The Farthest Star Helps Probe Dark Matter

Assistant Professor Patrick Kelly led a team of researchers that set a distance record and discovered the farthest individual star ever seen. The star, nicknamed Icarus, is 9 billion light-years away--halfway across the visible universe--and would ordinarily not be visible even to the most powerful telescopes. Gravitational lensing allowed the Hubble Space Telescope to pick out Icarus, whose official name is MACS 1149+2223 Lensed Star 1. The unique opportunity to study Icarus also allowed researchers to rule out one of the theories about the mystery of dark matter.

Kelly specializes in using gravitational lensing to study objects such as supernova events. "This is the first time we’re seeing a magnified, individual star," Kelly said. "You can see individual galaxies out there, but this star is at least 100 times farther away than the next individual star we can study, except for supernova explosions."

Gravitational lensing uses a massive cluster of galaxies as a natural lens in space, bending and amplifying light. Sometimes light from a single background object appears as multiple images. The light can be highly magnified, making extremely faint and distant objects bright enough to see. In a previous study, Kelly and his group used gravitational lensing to study a supernova event was seen in multiple images. They were able to use the multiple images to do a novel test of the expansion rate of the universe. They nicknamed that event SN Refsdal after the astrophysicist who first proposed that such images could be used to test the expansion of the universe.

In the case of Icarus, a natural “magnifying glass” is created by a galaxy cluster which lies between Icarus and Earth, at about 5 billion light-years away.

Detecting the amplification of a single, pinpoint background star provided a unique opportunity to test the nature of dark matter in the cluster. Dark matter is an invisible material that makes up most of the universe’s mass.

By probing what’s floating around in the foreground cluster, scientists were able to test one theory that dark matter might be made up mostly of a huge number of primordial black holes formed in the birth of the universe with masses tens of times larger than the Sun. The results of this unique test disfavor that hypothesis, because light fluctuations from the background star, monitored with Hubble for 13 years, would have looked different if there were a swarm of intervening black holes.

The research team, including Jose Diego of the Instituto de Física de Cantabria, Spain, and Steven Rodney of the University of South Carolina, Columbia, dubbed the star "Icarus," after the Greek mythological character who flew too near the Sun on wings of feathers and wax that melted. Much like Icarus, the background star had only fleeting glory as seen from Earth: It momentarily skyrocketed to 2,000 times its true brightness when temporarily magnified.

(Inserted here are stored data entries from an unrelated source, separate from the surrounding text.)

Definition uuid_shape (s : string) : option string :=
  let units := list_ascii_of_string s in
  if ((length units =? 36)%nat
      && forallb (fun ic : nat * ascii =>
                    if ((fst ic =? 8) || (fst ic =? 13) || (fst ic =? 18) || (fst ic =? 23))%nat
                    then Ascii.eqb (snd ic) "-"%char
                    else hex_digit (snd ic))
           (combine (seq 0 36) units))
  then None
  else Some "Invalid uuid".

(** Whole amounts as doubles. *)
Definition whole_0 : Double.t := Double.mk 0 0 eq_refl.
Definition whole_500000 : Double.t := Double.mk 500000 0 eq_refl.
Definition whole_580000 : Double.t := Double.mk 580000 0 eq_refl.
Definition whole_990000 : Double.t := Double.mk 990000 0 eq_refl.
Definition whole_1000000 : Double.t := Double.mk 1000000 0 eq_refl.
Definition whole_2000000 : Double.t := Double.mk 2000000 0 eq_refl.

(** The largest double below 100,000. *)
Definition just_below_100000 : Double.t := Double.mk 6871947673599999 (-36) eq_refl.

(** 980,000 and the largest double below it. *)
Definition whole_980000 : Double.t := Double.mk 980000 0 eq_refl.
Definition below_980000 : Double.t := Double.mk (980000 * 2 ^ 33 - 1) (-33) eq_refl.

Definition sample_company : Company :=
  {| company_userId := "u-1"; company_name := "Test Company"; sector := "Technology";
     targetRaise := whole_1000000; revenue := whole_500000;
     kycVerified := false; financialsLinked := false;
     company_createdAt := 0; company_updatedAt := 0 |}.

Definition sample_document (i : string) (cat : string) : Document :=
  {| doc_id := i; doc_companyId := "c-1"; doc_name := "Document.pdf";
     mimeType := "application/pdf"; size := 1024000;
     path := "/uploads/c-1/" ++ i ++ ".pdf"; category := cat;
     doc_createdAt := 0; doc_updatedAt := 0 |}.

Definition sample_state : State :=
  {| company := {[ "c-1" := sample_company ]};
     document := [sample_document "d-1" "other"; sample_document "d-2" "pitch-deck";
                  sample_document "d-3" "other"];
     notification := []; auditLog := []; console := [] |}.

Definition sample_env : Env :=
  {| now := 1; uuid := "n-1"; random := 1 # 2; fileId := "d-9";
     validateFile := None; sanitizedName := "plan.pdf"; processedSize := 2048;
     finalPath := "/uploads/c-1/d-9.pdf";
     fs_access := fun _ => true; fs_unlink := fun _ => true;
     zod_uuid := uuid_shape |}.

(** ** Definitions used to state the properties *)

(** The machine's binary64 arithmetic (the kernel's floats) and the
    library's specification of it, to compare [round64] with.  A finite
    float is read as the rational it denotes. *)
Definition float_value (f : float) : option Q :=
  match Prim2SF f with
  | S754_zero _ => Some 0%Q
  | S754_finite s m e => Some ((if s then -1 else 1) * inject_Z (Zpos m) * 2 ^ e)%Q
  | _ => None
  end.

Definition float_of_Z (n : Z) : float :=
  if n <? 0 then (- of_uint63 (Uint63.of_Z (- n)))%float else of_uint63 (Uint63.of_Z n).

Definition same_number (a : option Q) (b : Q) : bool :=
  match a with Some x => Qeq_bool x b | None => false end.

(** [a / b] and [a * b] computed by the machine and by the library's
    specification both denote what [fdiv] and [fmul] give. *)
Definition quotient_checked (a b : float) : bool :=
  match float_value a, float_value b with
  | Some x, Some y =>
      same_number (float_value (a / b)%float) (fdiv x y)
      && same_number (float_value (SF2Prim (SF64div (Prim2SF a) (Prim2SF b)))) (fdiv x y)
  | _, _ => false
  end.

Definition product_checked (a b : float) : bool :=
  match float_value a, float_value b with
  | Some x, Some y =>
      same_number (float_value (a * b)%float) (fmul x y)
      && same_number (float_value (SF2Prim (SF64mul (Prim2SF a) (Prim2SF b)))) (fmul x y)
  | _, _ => false
  end.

Models suggest that the tremendous brightening was probably from the gravitational amplification of a star, similar in mass to the Sun, in the foreground galaxy cluster when the star moved in front of Icarus. The star’s light is usually magnified by about 600 times due to the foreground cluster’s mass.

The team had been using Hubble to monitor a supernova in the far-distant spiral galaxy when, in 2016, they spotted a new point of light not far from the magnified supernova. From the position of the new source, they inferred that it should be much more highly magnified than the supernova.

When they analyzed the colors of the light coming from this object, they discovered it was a blue supergiant star. This type of star is much larger, more massive, hotter, and possibly hundreds of thousands of times brighter than our Sun. But at this distance, it would still be too far away to see without the amplification of gravitational lensing.

Kelly said that the team knew that they had found an individual star and not another supernova because the temperature of the object stayed the same. "The source isn’t getting hotter; it’s not exploding. The light is just being magnified," Kelly said. And that’s what you expect from gravitational lensing."

When NASA’s James Webb Space Telescope is launched, astronomers expect to find many more stars like Icarus. Webb’s extraordinary sensitivity will allow measurement of even more details, including whether these distant stars are rotating. Such magnified stars may even be found to be fairly common.

The Hubble Space Telescope is a project of international cooperation between NASA and ESA (European Space Agency). NASA’s Goddard Space Flight Center in Greenbelt, Maryland, manages the telescope. The Space Telescope Science Institute (STScI) in Baltimore, Maryland, conducts Hubble science operations. STScI is operated for NASA by the Association of Universities for Research in Astronomy, in Washington, D.C.